Perhaps the best part of the team’s big idea is that it uses available technology, putting it a step closer to real-world implementation.

Quantum particles such as photons, says Dr Rohde, offer much more precise measurement than classical light such as lasers. “There are lots of applications where we want to be able to measure very, very small differences,” he says.

One industry that could benefit is mining. “Suppose you want to measure what’s under the ground – you just want to non-intrusively measure it without going to the cost of digging it up,” says Dr Rohde.

“The gravitation created by a piece of rock is minuscule.  If you have precise ways of measuring gravitational field … you might be able to scan an apparatus across the surface of the ground and get an idea of the different gravitational effect at different points, which would give an indication of the different types of material under the ground.”

Macquarie University physicist Keith Motes collaborated on the research and is excited about the idea’s possibilities. “With imaging of the body and brain in medicine, if you can measure magnetic fields more sensitively then you can image things better,” he says. “Perhaps it could be used to measure magnetic fields better than a classical device. Perhaps it could be implemented in an MRI machine.”

Dr Rohde is supervising Motes’ PhD.  Together they have published other research – as part of a team of four – on a breakthrough concept in optical quantum computing. A quantum computer, if it becomes reality (corporations such as Microsoft and IBM are investing in the notion), could crunch data in a way that makes a supercomputer look like an abacus.

“There are certain algorithms that a quantum computer can solve in a second that the supercomputers in the world currently would not be able to solve in the age of the universe,” says Dr Rohde.

“RSA encryption [used for internet banking, among other things] is based on the fact that a classical computer would take billions of years to crack the encryption and therefore we assume that our information is pretty secure.

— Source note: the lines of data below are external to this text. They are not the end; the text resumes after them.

(** The variables of the loop of [normalize] at the start of a round, in a
    call of [normalize] on [st]; there are rounds only when the collection
    does not hold exactly one cursor, [normalize] returning at once when it
    does.  The first round
    starts on the snapshot of the cursors sorted with
    [compareBy(s => s.selection, Range.compareRangesUsingStarts)] at index 0,
    and every round whose loop test holds is followed by the round
    [normalize_step] leads to. *)
Inductive normalizeRound (st : Store * CursorCollection) : NormalizeState -> Prop :=
  | round_first (l : list SortedCursor) :
      length (cursors st.2) <> 1%nat ->
      CursorCollection.snapshot st.1 0 (cursors st.2) = Some l ->
      normalizeRound st
        (mkNormalizeState st.1 st.2 (cursors st.2)
           (Array.sort (compareBy (λ s, Selection.toRange (selection s))
                          Range.compareRangesUsingStarts) l) 0)
  | round_next (n n' : NormalizeState) :
      normalizeRound st n ->
      n_sortedCursorIndex n < Z.of_nat (length (n_sortedCursors n)) - 1 ->
      CursorCollection.normalize_step n = Some n' ->
      normalizeRound st n'.

(** What the loop of [normalize] keeps of its snapshot, round after round:
    there is an entry for every cursor, the entries are sorted by the start
    of their selections, and no two neighbours before the loop index are left
    to merge. *)
Definition NSorted (n : NormalizeState) : Prop :=
  length (n_sortedCursors n) = length (n_cursors n)
  /\ startSorted (n_sortedCursors n)
  /\ apartBefore (n_sortedCursorIndex n) (n_sortedCursors n).

(** The snapshot agrees with the cursors, on selections whose ends the
    document accepts. *)
Definition NHeld (context : CursorContext) (n : NormalizeState) : Prop :=
  Forall (held (n_store n) (n_cursors n)) (n_sortedCursors n)
  /\ Forall (λ sortedCursor, acceptsSelection context (selection sortedCursor))
       (n_sortedCursors n).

A quantum computer could crack this type of encryption in no time.

“There are other applications, for example in drug design. It’s complicated on a classical computer to simulate interactions – if, for example, you want to see how a human cell interacts with a molecule from a drug. A quantum computer would find that simple to do.”

Dr Rohde and Motes were at a conference in Baltimore when, bored with proceedings, they sat in the lobby with pen and paper and bounced around ideas. “We came up with a way of building an optical quantum computer where, instead of requiring trillions of optical elements, it requires just three,” Dr Rohde says.

“As the size of the computation gets bigger and bigger, that number doesn’t change – it’s always three.  Instead of requiring a laboratory that would be the size of a football field, you’ve got something very compact. It’s still challenging [to develop] – there are various technological complications – but it’s much simpler than what’s been previously pursued.”

Dr Rohde showed an aptitude for problem-solving even as a child. “As a kid, I never bought the toys kids usually play with,” he says. “For me, the best present was an old broken radio so I could pull it apart, extract the components and build something new. Then I got onto Dick Smith’s kits and I think I worked through every single one he made.”

The 33-year-old loves extreme sports, having climbed four of Europe’s 4000-metre-plus peaks including Monte Rosa and Mont Blanc. He’s also into free-diving – holding his breath under water for up to four minutes and 20 seconds. “It’s funny because almost every physicist I encounter is involved in some sort of extreme sport, most commonly rock climbing,” says Dr Rohde.

Motes, whose interest in physics was sparked by playing pool, is into snowboarding and yoga, which doesn’t sound too extreme. “It’s extreme internally,” he says.